▶ [Exercise]
Go through the entries below and print, exactly, the lines starting at the one with "Definition decision_name (d" and ending at the one with "Definition coverage_name (c", keeping both ends and no others.

Information provided START

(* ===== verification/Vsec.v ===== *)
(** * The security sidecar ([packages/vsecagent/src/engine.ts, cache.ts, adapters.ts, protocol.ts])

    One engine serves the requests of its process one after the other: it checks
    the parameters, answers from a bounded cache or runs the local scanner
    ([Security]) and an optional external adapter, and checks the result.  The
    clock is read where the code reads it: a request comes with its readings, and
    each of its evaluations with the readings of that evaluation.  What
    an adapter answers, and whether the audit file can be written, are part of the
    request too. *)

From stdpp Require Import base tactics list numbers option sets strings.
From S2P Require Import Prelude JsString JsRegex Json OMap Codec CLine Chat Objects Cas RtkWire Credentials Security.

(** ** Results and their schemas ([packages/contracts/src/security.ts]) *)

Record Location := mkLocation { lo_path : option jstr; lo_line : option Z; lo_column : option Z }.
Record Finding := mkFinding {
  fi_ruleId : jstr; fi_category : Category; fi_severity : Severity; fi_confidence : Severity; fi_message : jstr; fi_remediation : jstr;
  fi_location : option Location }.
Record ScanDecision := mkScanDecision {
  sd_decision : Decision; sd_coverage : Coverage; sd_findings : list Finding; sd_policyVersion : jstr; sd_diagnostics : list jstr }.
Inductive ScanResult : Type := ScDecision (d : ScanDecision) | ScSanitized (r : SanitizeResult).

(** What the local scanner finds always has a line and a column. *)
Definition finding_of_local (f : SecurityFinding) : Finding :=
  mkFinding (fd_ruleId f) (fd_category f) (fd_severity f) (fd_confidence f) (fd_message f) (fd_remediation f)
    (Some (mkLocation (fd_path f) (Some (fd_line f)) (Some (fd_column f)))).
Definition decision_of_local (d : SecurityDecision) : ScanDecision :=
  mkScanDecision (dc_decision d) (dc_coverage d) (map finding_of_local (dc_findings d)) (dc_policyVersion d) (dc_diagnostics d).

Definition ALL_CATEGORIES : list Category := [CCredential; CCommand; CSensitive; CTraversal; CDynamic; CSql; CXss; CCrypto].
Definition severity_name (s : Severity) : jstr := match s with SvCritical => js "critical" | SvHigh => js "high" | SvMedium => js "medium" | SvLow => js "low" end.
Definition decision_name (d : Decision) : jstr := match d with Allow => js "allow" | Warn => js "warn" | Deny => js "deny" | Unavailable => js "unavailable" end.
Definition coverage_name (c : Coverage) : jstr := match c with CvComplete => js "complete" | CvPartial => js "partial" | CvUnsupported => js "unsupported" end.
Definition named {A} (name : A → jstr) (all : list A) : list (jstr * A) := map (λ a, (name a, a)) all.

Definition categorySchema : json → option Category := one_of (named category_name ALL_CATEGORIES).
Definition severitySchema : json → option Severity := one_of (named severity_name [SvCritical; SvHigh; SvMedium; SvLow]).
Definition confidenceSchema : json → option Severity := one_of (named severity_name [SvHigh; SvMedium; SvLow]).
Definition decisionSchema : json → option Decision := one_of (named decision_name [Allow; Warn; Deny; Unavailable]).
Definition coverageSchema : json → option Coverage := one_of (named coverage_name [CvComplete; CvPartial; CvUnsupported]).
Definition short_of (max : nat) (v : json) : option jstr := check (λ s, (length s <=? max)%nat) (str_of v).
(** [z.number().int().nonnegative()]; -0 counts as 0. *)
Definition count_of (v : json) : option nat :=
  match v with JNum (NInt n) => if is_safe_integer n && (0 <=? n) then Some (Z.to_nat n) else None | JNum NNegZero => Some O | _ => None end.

Information provided END
Information provided START

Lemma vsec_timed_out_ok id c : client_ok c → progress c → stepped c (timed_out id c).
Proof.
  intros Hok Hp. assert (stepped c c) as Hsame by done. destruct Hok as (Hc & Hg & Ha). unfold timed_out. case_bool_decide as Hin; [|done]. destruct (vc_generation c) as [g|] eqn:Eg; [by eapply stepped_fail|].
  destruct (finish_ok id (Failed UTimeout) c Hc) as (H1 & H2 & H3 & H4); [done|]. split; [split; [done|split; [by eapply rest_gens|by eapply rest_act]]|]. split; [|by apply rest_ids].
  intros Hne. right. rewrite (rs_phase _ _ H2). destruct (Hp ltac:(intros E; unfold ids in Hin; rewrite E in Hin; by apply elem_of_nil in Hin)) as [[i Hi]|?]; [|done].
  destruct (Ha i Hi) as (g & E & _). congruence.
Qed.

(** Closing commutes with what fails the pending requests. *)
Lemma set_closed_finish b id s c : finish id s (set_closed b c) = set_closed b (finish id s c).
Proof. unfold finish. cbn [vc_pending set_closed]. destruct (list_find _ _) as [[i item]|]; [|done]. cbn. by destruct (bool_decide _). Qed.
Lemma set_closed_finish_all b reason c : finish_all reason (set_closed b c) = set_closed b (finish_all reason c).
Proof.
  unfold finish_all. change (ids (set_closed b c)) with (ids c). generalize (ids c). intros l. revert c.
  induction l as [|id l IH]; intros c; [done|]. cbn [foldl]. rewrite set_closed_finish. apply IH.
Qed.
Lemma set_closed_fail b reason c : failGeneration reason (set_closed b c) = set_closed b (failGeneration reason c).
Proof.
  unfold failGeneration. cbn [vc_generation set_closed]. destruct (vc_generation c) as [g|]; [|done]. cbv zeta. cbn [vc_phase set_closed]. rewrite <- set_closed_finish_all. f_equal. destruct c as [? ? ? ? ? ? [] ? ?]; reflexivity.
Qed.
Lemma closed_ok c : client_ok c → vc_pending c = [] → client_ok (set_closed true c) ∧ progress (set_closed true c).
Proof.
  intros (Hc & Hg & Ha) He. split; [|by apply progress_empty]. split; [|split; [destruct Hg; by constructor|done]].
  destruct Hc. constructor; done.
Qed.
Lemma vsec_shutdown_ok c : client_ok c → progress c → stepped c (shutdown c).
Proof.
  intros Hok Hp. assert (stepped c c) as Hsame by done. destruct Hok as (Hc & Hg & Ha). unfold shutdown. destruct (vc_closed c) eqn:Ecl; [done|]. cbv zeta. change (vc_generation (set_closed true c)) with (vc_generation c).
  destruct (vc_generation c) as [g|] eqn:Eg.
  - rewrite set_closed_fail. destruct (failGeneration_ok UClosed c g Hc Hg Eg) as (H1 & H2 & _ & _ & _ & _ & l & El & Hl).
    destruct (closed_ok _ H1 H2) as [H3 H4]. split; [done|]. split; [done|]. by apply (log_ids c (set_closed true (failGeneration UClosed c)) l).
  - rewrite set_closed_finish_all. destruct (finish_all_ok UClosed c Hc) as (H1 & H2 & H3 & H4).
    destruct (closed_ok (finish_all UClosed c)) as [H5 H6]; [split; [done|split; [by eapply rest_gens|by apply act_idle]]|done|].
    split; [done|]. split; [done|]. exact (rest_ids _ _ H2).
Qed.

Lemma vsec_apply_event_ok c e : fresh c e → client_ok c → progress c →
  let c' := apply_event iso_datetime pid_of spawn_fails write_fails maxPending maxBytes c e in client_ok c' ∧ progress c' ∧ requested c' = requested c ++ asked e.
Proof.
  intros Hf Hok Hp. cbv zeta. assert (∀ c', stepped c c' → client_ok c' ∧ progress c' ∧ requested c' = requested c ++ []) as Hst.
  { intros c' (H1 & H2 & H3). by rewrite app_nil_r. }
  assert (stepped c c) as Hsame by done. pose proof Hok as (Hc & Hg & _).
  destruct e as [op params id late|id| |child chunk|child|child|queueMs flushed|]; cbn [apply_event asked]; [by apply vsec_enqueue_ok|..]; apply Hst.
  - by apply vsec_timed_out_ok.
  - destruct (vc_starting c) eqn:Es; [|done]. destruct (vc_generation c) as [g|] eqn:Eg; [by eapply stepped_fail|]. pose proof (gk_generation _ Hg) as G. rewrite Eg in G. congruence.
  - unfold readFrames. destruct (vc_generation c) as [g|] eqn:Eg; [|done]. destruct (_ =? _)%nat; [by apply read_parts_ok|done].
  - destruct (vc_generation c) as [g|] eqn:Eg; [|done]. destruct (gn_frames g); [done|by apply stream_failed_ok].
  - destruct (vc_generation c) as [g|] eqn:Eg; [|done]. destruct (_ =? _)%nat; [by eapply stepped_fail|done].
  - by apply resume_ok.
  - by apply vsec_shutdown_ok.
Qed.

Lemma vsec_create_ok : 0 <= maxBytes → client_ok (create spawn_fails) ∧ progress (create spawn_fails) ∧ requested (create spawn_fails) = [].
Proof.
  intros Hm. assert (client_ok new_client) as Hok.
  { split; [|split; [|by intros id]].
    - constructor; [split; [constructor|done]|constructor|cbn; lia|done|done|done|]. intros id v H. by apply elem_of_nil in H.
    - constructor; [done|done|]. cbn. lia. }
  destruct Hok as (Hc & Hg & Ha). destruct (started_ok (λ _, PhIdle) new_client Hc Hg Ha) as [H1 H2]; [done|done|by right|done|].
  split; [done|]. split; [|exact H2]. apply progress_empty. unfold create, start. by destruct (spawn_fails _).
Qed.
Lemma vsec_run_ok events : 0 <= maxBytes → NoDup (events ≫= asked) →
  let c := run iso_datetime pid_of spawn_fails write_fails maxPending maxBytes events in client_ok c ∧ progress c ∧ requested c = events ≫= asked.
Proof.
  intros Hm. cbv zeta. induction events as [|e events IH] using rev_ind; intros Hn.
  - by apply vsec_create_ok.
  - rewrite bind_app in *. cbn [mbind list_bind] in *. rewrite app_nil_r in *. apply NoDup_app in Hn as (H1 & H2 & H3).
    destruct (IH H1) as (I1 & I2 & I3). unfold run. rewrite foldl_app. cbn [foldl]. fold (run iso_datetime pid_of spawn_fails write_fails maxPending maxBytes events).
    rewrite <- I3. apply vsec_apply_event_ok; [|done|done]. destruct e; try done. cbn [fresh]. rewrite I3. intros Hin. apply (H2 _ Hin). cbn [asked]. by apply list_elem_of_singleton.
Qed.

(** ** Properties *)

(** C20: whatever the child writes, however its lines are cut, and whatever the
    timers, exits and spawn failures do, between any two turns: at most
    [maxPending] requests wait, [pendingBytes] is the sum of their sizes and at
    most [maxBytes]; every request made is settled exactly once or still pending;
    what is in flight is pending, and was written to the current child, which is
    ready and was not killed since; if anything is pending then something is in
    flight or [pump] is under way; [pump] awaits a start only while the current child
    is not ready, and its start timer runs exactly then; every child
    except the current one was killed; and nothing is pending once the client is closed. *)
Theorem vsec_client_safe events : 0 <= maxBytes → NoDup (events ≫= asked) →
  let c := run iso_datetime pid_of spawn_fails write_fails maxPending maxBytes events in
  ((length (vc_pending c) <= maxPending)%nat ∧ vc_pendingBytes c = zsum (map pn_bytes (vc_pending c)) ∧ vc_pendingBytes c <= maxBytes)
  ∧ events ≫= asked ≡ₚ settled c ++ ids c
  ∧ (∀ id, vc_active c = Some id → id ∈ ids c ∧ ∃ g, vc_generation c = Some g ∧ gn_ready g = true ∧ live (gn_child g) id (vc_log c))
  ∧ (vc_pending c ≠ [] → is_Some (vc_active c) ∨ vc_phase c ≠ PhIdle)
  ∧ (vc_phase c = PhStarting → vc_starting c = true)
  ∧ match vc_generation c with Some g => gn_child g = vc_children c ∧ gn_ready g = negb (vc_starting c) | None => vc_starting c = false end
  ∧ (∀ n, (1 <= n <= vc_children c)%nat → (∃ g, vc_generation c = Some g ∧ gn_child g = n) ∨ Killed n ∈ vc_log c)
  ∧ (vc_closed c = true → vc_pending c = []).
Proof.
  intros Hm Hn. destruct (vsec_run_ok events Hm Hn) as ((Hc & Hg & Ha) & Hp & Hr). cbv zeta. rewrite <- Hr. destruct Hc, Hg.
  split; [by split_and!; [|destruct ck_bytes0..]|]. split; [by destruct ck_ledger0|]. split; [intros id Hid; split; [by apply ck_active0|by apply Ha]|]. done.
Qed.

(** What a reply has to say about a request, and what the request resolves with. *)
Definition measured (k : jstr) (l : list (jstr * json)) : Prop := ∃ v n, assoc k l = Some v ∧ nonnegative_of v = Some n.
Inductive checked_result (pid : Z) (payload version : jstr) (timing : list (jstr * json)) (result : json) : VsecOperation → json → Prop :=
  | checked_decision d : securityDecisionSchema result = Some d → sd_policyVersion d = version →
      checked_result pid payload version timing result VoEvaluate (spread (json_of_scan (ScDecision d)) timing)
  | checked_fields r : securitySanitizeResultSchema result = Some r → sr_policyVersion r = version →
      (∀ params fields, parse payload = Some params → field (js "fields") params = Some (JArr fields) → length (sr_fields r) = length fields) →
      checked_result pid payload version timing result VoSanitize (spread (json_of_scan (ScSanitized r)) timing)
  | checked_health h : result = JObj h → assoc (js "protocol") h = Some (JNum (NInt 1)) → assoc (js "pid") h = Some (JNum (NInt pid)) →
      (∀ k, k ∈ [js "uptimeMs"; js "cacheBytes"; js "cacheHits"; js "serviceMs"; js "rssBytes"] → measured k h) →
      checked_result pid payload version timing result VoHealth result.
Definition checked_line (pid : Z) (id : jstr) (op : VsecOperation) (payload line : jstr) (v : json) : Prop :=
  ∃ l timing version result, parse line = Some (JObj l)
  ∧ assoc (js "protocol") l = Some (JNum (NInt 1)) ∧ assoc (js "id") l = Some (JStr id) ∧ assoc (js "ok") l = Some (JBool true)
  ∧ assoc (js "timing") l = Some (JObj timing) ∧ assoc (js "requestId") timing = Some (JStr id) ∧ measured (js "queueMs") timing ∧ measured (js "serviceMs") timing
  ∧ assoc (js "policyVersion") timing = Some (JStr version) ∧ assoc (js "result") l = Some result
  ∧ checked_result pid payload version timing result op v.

Information provided END

▶ [Solved problem]
Definition decision_name (d : Decision) : jstr := match d with Allow => js "allow" | Warn => js "warn" | Deny => js "deny" | Unavailable => js "unavailable" end.
Definition coverage_name (c : Coverage) : jstr := match c with CvComplete => js "complete" | CvPartial => js "partial" | CvUnsupported => js "unsupported" end.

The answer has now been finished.